4. Les investisseurs font grief à l'arrêt de rejeter leur recours en annulation de la sentence, alors « que la partie qui, en connaissance de cause et sans motif légitime, s'abstient d'invoquer en temps utile une irrégularité devant le tribunal arbitral est réputée avoir renoncé à s'en prévaloir ; que le juge de l'annulation contrôle la décision du tribunal arbitral sur sa compétence, qu'il se soit déclaré compétent ou incompétent, en recherchant tous les éléments de droit ou de fait permettant d'apprécier la portée de la convention d'arbitrage ; qu'ainsi, lorsqu'une partie s'est prévalue devant les arbitres de la compétence du tribunal arbitral sur le fondement de dispositions d'un traité bilatéral de protection des investissements comprenant la convention d'arbitrage, celle-ci est recevable à invoquer d'autres dispositions de ce traité et d'autres éléments de fait devant le juge de l'annulation pour solliciter l'annulation de la sentence arbitrale au motif que les arbitres se sont, à tort, déclarés incompétents ; qu'en déclarant irrecevables les moyens d'annulation de la sentence, tirés de que c'est à tort que le tribunal arbitral s'était déclaré incompétent dès lors, d'une part, qu'il ne pouvait appliquer une clause d'exclusion de la fiscalité dans l'hypothèse où les actions de l'Etat n'étaient pas menées de bonne foi et, d'autre part, qu'il aurait dû se déclarer compétent sur le fondement de la clause de la nation la plus favorisée, motifs pris que si les investisseurs avaient soutenu que le tribunal arbitral était compétent, ils n'avaient « plaidé dans l'instance arbitrale ni l'usage abusif de cette exclusion, ni le bénéfice de la clause de la nation la plus favorisée », et que « la renonciation présumée par l'article 1466 précité du code de procédure civile vise des griefs concrètement articulés et non des catégories de moyens », la cour d'appel a violé les articles 1466 et 1520, 1°, du code de procédure civile. »

Réponse de la Cour

Vu les articles 1520, 1°, et 1466 du code de procédure civile :

5. Selon le premier de ces textes, le recours en annulation est ouvert si le tribunal s'est déclaré à tort compétent ou incompétent. Aux termes du second, la partie qui, en connaissance de cause et sans motif légitime, s'abstient d'invoquer en temps utile une irrégularité devant le tribunal arbitral est réputée avoir renoncé à s'en prévaloir.

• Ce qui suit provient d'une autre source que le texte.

(** C1: for every repetition count [n >= 0] the printed string has exactly
    [n + 1] characters [<], exactly [n + 1] characters [>], and ends with
    [sink;]. *)
Theorem output_brackets (n : Z) :
  0 <= n ->
  Z.of_nat (count_char "<" (output n)) = n + 1
  /\ Z.of_nat (count_char ">" (output n)) = n + 1
  /\ endswith (output n) "sink;" = true.
Proof.
  intros Hn. repeat split.
  - rewrite output_split, count_char_append, Nat2Z.inj_add.
    rewrite lt_in_opening, lt_in_closing by exact Hn. lia.
  - rewrite output_split, count_char_append, Nat2Z.inj_add.
    rewrite gt_in_opening, gt_in_closing by exact Hn. lia.
  - unfold output. apply endswith_append.
Qed.

Lemma output_brackets_witness :
  0 <= NUM
  /\ (Z.of_nat (count_char "<" (output NUM)) = NUM + 1
      /\ Z.of_nat (count_char ">" (output NUM)) = NUM + 1
      /\ endswith (output NUM) "sink;" = true).
Proof.
  split; [unfold NUM; lia | apply (output_brackets NUM); unfold NUM; lia].
Defined.

(** Two middle modules, spelled out. *)
Example output_two :
  output 2 =
  "SinkModule<AmplitudeScale<AmplitudeScale<ConstModule>>>sink;"%string.
Proof. reflexivity. Qed.

(** Below zero both repetitions are empty and the one [<] of the sink is
    left unclosed, which is why the statements above ask for [0 <= n]. *)
Example output_minus_one : output (-1) = "SinkModule<ConstModulesink;"%string.
Proof. reflexivity. Qed.

(** C4: with a repetition count of 0 the printed string is
    [SinkModule<ConstModule>sink;]. *)
Theorem output_zero : output 0 = "SinkModule<ConstModule>sink;"%string.
Proof. reflexivity. Qed.

(** C2: with the script's [NUM = 200] the printed string has exactly 201
    characters [<] and 201 characters [>]; [ConstModule] occurs at exactly
    one position, and the character just before that position is the
    201st [<] of the string. *)
Theorem output_default :
  count_char "<" (output NUM) = 201%nat
  /\ count_char ">" (output NUM) = 201%nat
  /\ count SOURCE (output NUM) = 1%nat
  /\ exists p : nat,
       occurrences SOURCE (output NUM) = [S p]
       /\ kth_char "<" 201 (output NUM) = Some p.
Proof.
  split; [vm_compute; reflexivity|].
  split; [vm_compute; reflexivity|].
  split; [vm_compute; reflexivity|].
  exists 3010%nat. split; vm_compute; reflexivity.
Qed.
(** The object literal [txData] of [calculateHash].  The two reward
    properties are passed as JavaScript values because [calculateHash] also
    runs inside the constructor, before they are assigned. *)
Definition txData (type : string) (from to : option string) (amount fee : float)
    (data : list (string * Json.value)) (timestamp : Z)
    (senderReward receiverReward : Json.value) : list (string * Json.value) :=
  [ ("type", Json.String type);
    ("from", address_json from);
    ("to", address_json to);
    ("amount", Json.Number amount);
    ("fee", Json.Number fee);
    ("data", Json.Object data);
    ("timestamp", Json.Number (Num.of_Z timestamp));
    ("senderReward", senderReward);
    ("receiverReward", receiverReward) ].

(** The string that [calculateHash] feeds to SHA-256 for a finished
    transaction object. *)
Definition preimage (tx : t) : string :=
  Json.stringify_object
    (txData (type tx) (from tx) (to tx) (amount tx) (fee tx) (data tx)
       (timestamp tx)
       (Json.Number (senderReward tx)) (Json.Number (receiverReward tx))).

Definition calculateHash (tx : t) : string := sha256_hex (preimage tx).

(** [this.hash === this.calculateHash()] *)
Definition verifyHash (tx : t) : bool :=
  bool_decide (hash tx = calculateHash tx).

(** The string hashed by the constructor: [this.senderReward] and
    [this.receiverReward] are still [undefined] on the line
    [this.hash = this.calculateHash()]. *)
Definition constructor_preimage (type : string) (from to : option string)
    (amount fee : float) (data : list (string * Json.value)) (now : Z) : string :=
  Json.stringify_object
    (txData type from to amount fee data now Json.Undefined Json.Undefined).

(** [new Transaction(type, from, to, amount, fee, data)], with [now] the
    value of [Date.now()]. *)
Definition new (type : string) (from to : option string) (amount fee : float)
    (data : list (string * Json.value)) (now : Z) : t :=
  {| type := type;
     from := from;
     to := to;
     amount := amount;
     fee := fee;
     data := data;
     timestamp := now;
     hash := sha256_hex (constructor_preimage type from to amount fee data now);
     signature := None;
     senderReward := Json.number_or_zero (Json.prop data "senderReward");
     receiverReward := Json.number_or_zero (Json.prop data "receiverReward") |}.
(** * Weather forecast application: extraction of display lines and
      the area catalogue

    A shallow embedding of [main.py] (class [WeatherApp]): the weather-code
    table [get_weather_text], the construction of the area list in
    [load_area_list], and the walk over the forecast document in
    [display_weather_info].

    Conventions of the embedding.
    - A Python [str] is a [string] holding its UTF-8 encoding, so the
      literals of the source appear as they are written there.  Equality,
      concatenation, search for an ASCII character and lexicographic order
      agree with Python's on the encoding; [len], slicing and padding count
      code points, that is the bytes that are not continuation bytes
      ([py_len], [py_take]).
    - The parsed JSON documents are typed as the program reads them: an
      object is a record whose optional keys are [option] fields, an array
      is a [list], and a value that may be [null] is an [option].
    - [self.weather_info.controls] is a list of display records, one
      constructor for each [controls.append] of the source, carrying the
      values interpolated into the text; [render] gives the text itself.
      The code appends to the list, and so does the model: every step takes
      the current list and returns the extended one. *)

From Stdlib Require Import String Ascii List Arith Bool Lia.
From Stdlib Require Import Permutation Sorted DecimalString.
From Stdlib Require OrderedTypeEx.
Import ListNotations.
Open Scope string_scope.
Open Scope list_scope.
Open Scope nat_scope.

(** ** Python strings *)

Module PyStr.

(** A byte [10xxxxxx] continues a code point begun earlier. *)
Definition is_continuation (c : ascii) : bool :=
  let n := nat_of_ascii c in (128 <=? n) && (n <? 192).

(** [len(s)] *)
Fixpoint py_len (s : string) : nat :=
  match s with
  | EmptyString => 0
  | String c r => (if is_continuation c then 0 else 1) + py_len r
  end.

6. Il en résulte que lorsque la compétence a été débattue devant les arbitres, les parties ne sont pas privées du droit d'invoquer sur cette question, devant le juge de l'annulation, de nouveaux moyens et arguments et à faire état, à cet effet, de nouveaux éléments de preuve.

7. Pour déclarer irrecevables les moyens fondant la compétence du tribunal arbitral tirés, d'une part, de l'usage abusif par la République de Pologne de l'exclusion des questions fiscales par l'article VI du Traité, d'autre part, du bénéfice de la clause de la nation la plus favorisée stipulée à l'article I du Traité, l'arrêt retient que, ceux-ci n'ayant pas été plaidés devant le tribunal arbitral, les investisseurs ne sont pas recevables à développer devant le juge de l'annulation un argumentaire différent en droit et en fait de celui qu'ils avaient soumis aux arbitres, auquel ils sont présumés avoir renoncé.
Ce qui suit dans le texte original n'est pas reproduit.